Selain itu pula, berdasarkan riwayat dari Tsabit al Bunnani berkata, “ Aku berada di sisi Anas, dan di sebelahnya ada anak perempuannya. Anas berkata, “ Seorang wanita datang kepada Rasulullah SAW. Menawarkan dirinya seraya berkata, “ Wahai Rasulullah apakah engkau berhasrat kepadaku? (dan di dalam satu riwayat, wanita itu berkata, “ wahai Rasulullah, aku datang hendak memberikan diriku padamu). Maka putri Anas berkata, “ Betapa sedikitnya perasaan malunya, idih… idiih”. Anas berkata, “ Dia lebih baik dari pada engkau, dia menginginkan Nabi SAW. Lalu menawarkan dirinya kepada beliau. (HR Bukhari). Bukhari membuat hadits ini di dalam bab “ wanita menawarkan dirinya kepada laki-laki yang saleh ”. Al Hafidz Ibnu Hajar berkata, “ Diantara kejelian Bukhari ialah bahwa ketika beliau mengetahui keistimewaan wanita yang menghibahkan dirinya kepada laki-laki tanpa mahar, maka ia meng-istimbat hukum dari hadits ini mengenai sesuatu yang tidak khusus, yaitu diperbolehkan baginya berbuat begitu. Dan jika si laki-laki menyukainya, maka bolehlah ia mengawininya ”
“Kebebasan Wanita”, jilid ke 3, karya Abdul Halim Abu Syuqqah, terbitan Gema Insani Press, 1999, Jakarta)

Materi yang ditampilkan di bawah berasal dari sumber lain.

(* ===== verification/Transport.v ===== *)
(** * The HTTP transport of the distributed backend
      (pkg/backend/dist_http_transport.go, dist_http_server.go, dist_http_types.go, dist_keys.go)

    How an item crosses the wire in a forwarded set or get, how the keys of a node are
    paged and how a cluster-wide listing is merged.

    A JSON document is its syntax tree ([jval] for values); printing and parsing it are
    encoding/json's and go-json's.  Both replace the bytes of a string that are not UTF-8
    by U+FFFD when they print it ([toValidUTF8]), so a string of the tree is what the
    receiver reads.  A number that is read into an [any] keeps its text here.  A field name is matched whatever its case, as both
    packages document, so [cache.Item], which has no tags, is read by the fields of
    [decodeGetBody].  Authentication, gzip, URLs and body limits are left out.
    Parameters: [pathMatch] is path.Match; the order in which a shard's map is iterated
    is the order of its list of keys.

    The theorems: what a forwarded set and a forwarded get do to an item's value and to
    its expiration, which keys a paged listing returns, and when a cluster-wide listing
    is complete. *)

From stdpp Require Import base gmap strings list sorting.
From Stdlib Require Import ZArith Lia Ascii Wf_nat.
From S2P Require Import Prelude Item Auth.
(* ===== verification/Stats.v ===== *)
(** * Statistics (pkg/stats/histogramcollector.go, pkg/backend/dist_latency.go)

    The histogram collector of one statistic, with its recorders as interleaved threads
    at the grain of the atomic operations and of the lock of the sample ring; and the
    fixed-bucket latency histogram of the distributed backend.

    A recorder is its position in [record]; the schedule is a list of thread indexes.
    What [float64] does to a result is left out: a median is a numerator over two, and
    the index that [percentileOf] computes is an argument.

    The theorems: whatever the interleaving, once the recorders are done the count, sum,
    minimum and maximum are those of the recorded values and the sample ring holds the
    latest samples in order; the compare-and-swap loops cannot run for ever; the median
    and the percentiles are where they should be; every latency is in its bucket. *)

From stdpp Require Import base gmap strings list sorting.
From Stdlib Require Import ZArith Lia.
From S2P Require Import Prelude.

(** ** The code *)

Definition MaxInt64 : Z := 2 ^ 63 - 1.
Definition MinInt64 : Z := - 2 ^ 63.
Definition DefaultSampleCapacity : Z := 4096.

Record statShard := MkStat {
  count : Z; sum : Z; minV : Z; maxV : Z;      (* atomic.Int64 *)
  locked : bool; samples : list Z; pos : nat; written : nat }.

(** [NewHistogramStatsCollectorWithCapacity]'s capacity, and a fresh shard. *)
Definition sampleCap (capacity : Z) : Z := if (capacity <=? 0)%Z then DefaultSampleCapacity else capacity.
Definition newShard (capacity : Z) : statShard :=
  MkStat 0 0 MaxInt64 MinInt64 false (replicate (Z.to_nat (sampleCap capacity)) 0%Z) 0 0.

(** Where a recorder is, with its value. *)
Inductive rpc :=
  | RCount (v : Z) | RSum (v : Z)
  | RMinLoad (v : Z) | RMinCAS (v cur : Z)
  | RMaxLoad (v : Z) | RMaxCAS (v cur : Z)
  | RTryLock (v : Z) | RWrite (v : Z) | RDone (v : Z).

(** The write to the ring, under the lock, and the unlock. *)
Definition ringWrite (v : Z) (s : statShard) : statShard :=
  MkStat (count s) (sum s) (minV s) (maxV s) false (<[pos s := v]> (samples s))
    (Nat.modulo (pos s + 1) (length (samples s)))
    (if written s <? length (samples s) then written s + 1 else written s).

(** One atomic step of [record]. *)
Definition recordStep (pc : rpc) (s : statShard) : rpc * statShard :=
  let with_agg c su mi ma lk := MkStat c su mi ma lk (samples s) (pos s) (written s) in
  match pc with
  | RCount v => (RSum v, with_agg (i64 (count s + 1)) (sum s) (minV s) (maxV s) (locked s))
  | RSum v => (RMinLoad v, with_agg (count s) (i64 (sum s + v)) (minV s) (maxV s) (locked s))
  | RMinLoad v => (if (minV s <=? v)%Z then RMaxLoad v else RMinCAS v (minV s), s)
  | RMinCAS v cur =>
      if (minV s =? cur)%Z then (RMaxLoad v, with_agg (count s) (sum s) v (maxV s) (locked s)) else (RMinLoad v, s)
  | RMaxLoad v => (if (v <=? maxV s)%Z then RTryLock v else RMaxCAS v (maxV s), s)
  | RMaxCAS v cur =>
      if (maxV s =? cur)%Z then (RTryLock v, with_agg (count s) (sum s) (minV s) v (locked s)) else (RMaxLoad v, s)
  | RTryLock v =>
      if locked s then (RDone v, s) else (RWrite v, with_agg (count s) (sum s) (minV s) (maxV s) true)
  | RWrite v => (RDone v, ringWrite v s)
  | RDone v => (RDone v, s)
  end.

Dalam riwayat tersebut sudah sangat jelas memberitahukan kepada kita bahwa, adanya kebolehan bagi seorang wanita untuk melamar seorang lelaki lebih dulu. Alias melakukan inisiatif terlebih dahuhu. Bukan berarti wanita yang mengajukan dirinya adalah wanita yang rendah dan tidak laku, ini adalah anggapan yang salah dan menurut saya sangat buruk. Sebab, Rasul yang merupakan lelaki yang mulia saja,tak pernah melarang dan tak pernah sedikitpun mencela wanita-wanita yang mengajukan diri kepadanya. Dia menghargai wanita-wanita tersebut yang bertujuan mulia terhadap dirinya. Penolakan yang dilakukanpun sangat halus sehingga tidak sampai membuat wanita tersebut merasa malu dan tersakiti. Sikap yang sama juga ditunjukkan oleh Anas yang malah memuji wanita tersebut dan mencela putrinya yang beranggapan buruk terhadap wanita tersebut. 

Namun sangat disayangkan, masih banyak diantara kita yang menganggap bahwa seorang wanita tidak pantas untuk mengajukan dirinya sebab itu akan menghinakan dirinya sendiri. dan terkadang masih ada saja ikhwan yang tanpa berpikir panjang langsung menolak ketika dipinang oleh seorang akhwat padahal akhwat tersebut bukan mengajaknya untuk berbuat sesuatu yang haram melainkan suatu perbuatan yang bernilai ibadah.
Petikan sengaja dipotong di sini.